Dataset extract START

(** A moment at which the power may fail: whichever disk that leaves, its
    partition table is whole, nothing outside the two copies was written, and
    it is the disk the run found unless the file system has the new size. *)
Definition moment_ok (m : moment) : Prop :=
  match m with
  | Moment raw d dirty => forall d', survives d dirty d' ->
    outside_same d' /\ whole_table d' /\ (d' = d0 \/ blocks_of_raw raw = Some (a_target a))
  end.

Lemma layout : (n1 < tail)%nat /\ (tail + n2 = length d0)%nat.
Proof using Hlay Hsize. destruct Hlay as (_ & _ & H3 & H4). unfold n1, n2, tail. lia. Qed.

(** Writing one copy leaves the rest and the other copy alone. *)
Lemma writing_last d d' :
  outside_same d -> survives d [(tail, n2)] d' -> outside_same d' /\ first_of im d' = first_of im d.
Proof using Hlay Hsize.
  intros [H1 H2] Hs. pose proof layout as [L1 L2]. split; [split|].
  - destruct Hs as [-> _]. done.
  - rewrite <- H2. apply (survives_region _ _ _ _ _ _ Hs). lia.
  - apply (survives_region _ _ _ _ _ _ Hs). unfold n1 in *. lia.
Qed.
Lemma writing_first d d' :
  outside_same d -> survives d [(0%nat, n1)] d' -> outside_same d' /\ last_of a im d' = last_of a im d.
Proof using Hlay Hsize.
  intros [H1 H2] Hs. pose proof layout as [L1 L2]. split; [split|].
  - destruct Hs as [-> _]. done.
  - rewrite <- H2. apply (survives_region _ _ _ _ _ _ Hs). lia.
  - apply (survives_region _ _ _ _ _ _ Hs). unfold tail in *. lia.
Qed.
(* ===== verification/KeysSpec.v ===== *)
(** * What mu300-keys prints

    Each key is a machine of its own with three states, and the lines about it
    are that machine's; a press that is released gives one line, "long" exactly
    when the long-press time was over; poll's timeout is the time to the next
    thing to report. *)

From S2P Require Import Prelude Paths Keys.

(** ** One key *)

Inductive kstate := Idle | Held (since : Z) | Told.
Inductive kinput := Woke (t : Z) | Press (t : Z) | Release.
Inductive kline := KLong | KShort.

Definition kstep (hold : Z) (st : kstate) (i : kinput) : list kline * kstate :=
  match i, st with
  | Woke t, Held since => if hold <=? t - since then ([KLong], Told) else ([], st)
  | Woke _, _ => ([], st)
  | Press t, _ => ([], Held t)
  | Release, Held _ => ([KShort], Idle)
  | Release, _ => ([], Idle)
  end.

Fixpoint krun (hold : Z) (st : kstate) (ins : list kinput) : list kline * kstate :=
  match ins with
  | [] => ([], st)
  | i :: r => let '(a, st) := kstep hold st i in let '(b, st) := krun hold st r in (a ++ b, st)
  end.

(** The presses (true) and releases (false) of key [k] in a turn. *)
Definition move (k : nat) (e : input_event) : option bool :=
  if negb (type e =? EV_KEY) || negb (code e =? k)%nat then None
  else if value e =? 1 then Some true else if value e =? 0 then Some false else None.
Definition moves (k : nat) (ds : list device_read) : list bool :=
  mjoin (map (fun d => match d with ReadEvents es => omap (move k) (take 16 es) | _ => [] end) ds).
Definition inputs (tm : Z * list bool) : list kinput :=
  Woke (fst tm) :: map (fun b : bool => if b then Press (fst tm) else Release) (snd tm).
Definition turn_of (k : nat) (t : turn) : Z * list bool := (t_after t, moves k (answers t)).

Dataset extract END

**Task item**
Copy all of the data exactly.

**Result below**
(** A moment at which the power may fail: whichever disk that leaves, its
    partition table is whole, nothing outside the two copies was written, and
    it is the disk the run found unless the file system has the new size. *)
Definition moment_ok (m : moment) : Prop :=
  match m with
  | Moment raw d dirty => forall d', survives d dirty d' ->
    outside_same d' /\ whole_table d' /\ (d' = d0 \/ blocks_of_raw raw = Some (a_target a))
  end.

Lemma layout : (n1 < tail)%nat /\ (tail + n2 = length d0)%nat.
Proof using Hlay Hsize. destruct Hlay as (_ & _ & H3 & H4). unfold n1, n2, tail. lia. Qed.

(** Writing one copy leaves the rest and the other copy alone. *)
Lemma writing_last d d' :
  outside_same d -> survives d [(tail, n2)] d' -> outside_same d' /\ first_of im d' = first_of im d.
Proof using Hlay Hsize.
  intros [H1 H2] Hs. pose proof layout as [L1 L2]. split; [split|].
  - destruct Hs as [-> _]. done.
  - rewrite <- H2. apply (survives_region _ _ _ _ _ _ Hs). lia.
  - apply (survives_region _ _ _ _ _ _ Hs). unfold n1 in *. lia.
Qed.
Lemma writing_first d d' :
  outside_same d -> survives d [(0%nat, n1)] d' -> outside_same d' /\ last_of a im d' = last_of a im d.
Proof using Hlay Hsize.
  intros [H1 H2] Hs. pose proof layout as [L1 L2]. split; [split|].
  - destruct Hs as [-> _]. done.
  - rewrite <- H2. apply (survives_region _ _ _ _ _ _ Hs). lia.
  - apply (survives_region _ _ _ _ _ _ Hs). unfold tail in *. lia.
Qed.
(* ===== verification/KeysSpec.v ===== *)
(** * What mu300-keys prints

    Each key is a machine of its own with three states, and the lines about it
    are that machine's; a press that is released gives one line, "long" exactly
    when the long-press time was over; poll's timeout is the time to the next
    thing to report. *)

From S2P Require Import Prelude Paths Keys.

(** ** One key *)

Inductive kstate := Idle | Held (since : Z) | Told.
Inductive kinput := Woke (t : Z) | Press (t : Z) | Release.
Inductive kline := KLong | KShort.

Definition kstep (hold : Z) (st : kstate) (i : kinput) : list kline * kstate :=
  match i, st with
  | Woke t, Held since => if hold <=? t - since then ([KLong], Told) else ([], st)
  | Woke _, _ => ([], st)
  | Press t, _ => ([], Held t)
  | Release, Held _ => ([KShort], Idle)
  | Release, _ => ([], Idle)
  end.

Fixpoint krun (hold : Z) (st : kstate) (ins : list kinput) : list kline * kstate :=
  match ins with
  | [] => ([], st)
  | i :: r => let '(a, st) := kstep hold st i in let '(b, st) := krun hold st r in (a ++ b, st)
  end.

(** The presses (true) and releases (false) of key [k] in a turn. *)
Definition move (k : nat) (e : input_event) : option bool :=
  if negb (type e =? EV_KEY) || negb (code e =? k)%nat then None
  else if value e =? 1 then Some true else if value e =? 0 then Some false else None.
Definition moves (k : nat) (ds : list device_read) : list bool :=
  mjoin (map (fun d => match d with ReadEvents es => omap (move k) (take 16 es) | _ => [] end) ds).
Definition inputs (tm : Z * list bool) : list kinput :=
  Woke (fst tm) :: map (fun b : bool => if b then Press (fst tm) else Release) (snd tm).
Definition turn_of (k : nat) (t : turn) : Z * list bool := (t_after t, moves k (answers t)).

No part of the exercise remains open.